Peut-être. Mais la situation actuelle présente des avantages; les paradis fiscaux représentent des soupapes, un peu malcommodes, qui permettent aux grands pays de maintenir une fiscalité élevée tout en permettant, en pratique, à leurs riches d'y échapper. On accepte qu'Amazon rapatrie ses profits au Luxembourg si c'est la contrepartie de la construction d'entrepôts chez nous; que Johnny Hallyday paie peu d'impôt sur le revenu, mais que ses ventes de disques génèrent des impôts en France. Le problème, c'est qu'avant, la fraude fiscale était une activité compliquée : il fallait transporter de l'argent liquide dans un autre pays, il y avait les barrières linguistiques... Avec la mondialisation et les nouvelles technologies c'est devenu bien plus facile. Vous pouvez, depuis chez vous, créer votre société offshore sans vous lever de votre bureau. De la même façon les nouvelles formes d'activité économique, qui mettent l'accent sur le capital immatériel (brevets, propriété intellectuelle, technologie) sont bien moins faciles à taxer que les activités traditionnelles qui nécessitaient du capital physique qui a une réalité tangible et qui ne bouge pas facilement.

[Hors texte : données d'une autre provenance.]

Definition redirect_step : Step Action := fun a =>
  match Yaml.find n "redirect" with
  | None => step_ok a
  | Some q =>
      if negb (is_scalar q) then
        step_fail "redirect must name a target from 'redirects'" (node_line q) a
      else
        let* ids := get_redirect_ids in
        match ids !! scalar q with
        | None => step_fail ("unknown redirect target '" +:+ scalar q +:+ "'")%string (node_line q) a
        | Some id => step_ok (set_redirect id a)
        end
  end.

Definition redirect_check : Step Action := fun a =>
  if (a_verdict a =? verdict_code kRedirect) && (a_redirect_id a =? 0) then
    step_fail "a REDIRECT action must name a redirect target" (node_line n) a
  else step_ok a.

Definition flags_step : Step Action := fun a =>
  match Yaml.find n "flags" with
  | None => step_ok a
  | Some q =>
      steps (as_list q) (fun v a =>
        match scalar_as parse_decision_flag v with
        | None => step_fail ("unknown decision flag '" +:+ scalar v +:+ "'")%string (node_line v) a
        | Some f => step_ok (set_flags (Z.lor (a_set_flags a) f) a)
        end) a
  end.

Definition action_keys : list string :=
  ["verdict"; "reason"; "qos_5qi"; "arp"; "ambr_ul"; "ambr_dl"; "rating_group"; "quota";
   "quota_validity"; "redirect"; "flags"; "inherit"]%string.

(** The blocks of the function, in order. *)
Definition action_steps : list (Step Action) :=
  [verdict_step; reason_step; inherit_step; qos_step; arp_step; half_qos_step; ambr_step;
   quota_step; validity_step; rating_group_step; redirect_step; redirect_check; flags_step].

Definition parse_action : Step Action := fun a =>
  if negb (is_map n) then step_fail "'action' must be a mapping" (node_line n) a
  else
    check_unknown_keys n action_keys ;;
    steps action_steps (fun s => s) a.
End ParseAction.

Mais supposez que demain les paradis fiscaux disparaissent : la concurrence fiscale deviendrait frontale entre les grands pays. Si Amazon ou Microsoft doivent payer leurs impôts dans les pays dans lesquels ils exercent leur activité, ils choisiront d'exercer leur activité là ou ou les taxe le moins, au lieu comme aujourd'hui de s'installer un peu partout et de rapatrier une grosse part de bénéfices dans des paradis fiscaux. Que croyez-vous qu'il arriverait si, au hasard, Sanofi décidait de fermer ses usines de production de médicament pour les installer à Singapour? Combien de temps faudrait-il à nos politiciens (ou à ceux d'autres pays) pour leur offrir des avantages fiscaux? Ce n'est pas à cause des paradis fiscaux que le taux d'impôt sur les bénéfices s'effondre eu Europe: c'est le résultat de la concurrence fiscale entre grands pays. La Grande-Bretagne vient ainsi, encore, de baisser son impôt sur les bénéfices. Il est possible que dans quelques années, on regrette amèrement le bon vieux temps des micro-états et des sociétés offshore tropicales.
Citation
Alexandre Delaigue, professeur d'économie à Lille I, « Société offshore : mode d'emploi », analyse publiée sur «www.leconomiste.eu» le 01/06/2016.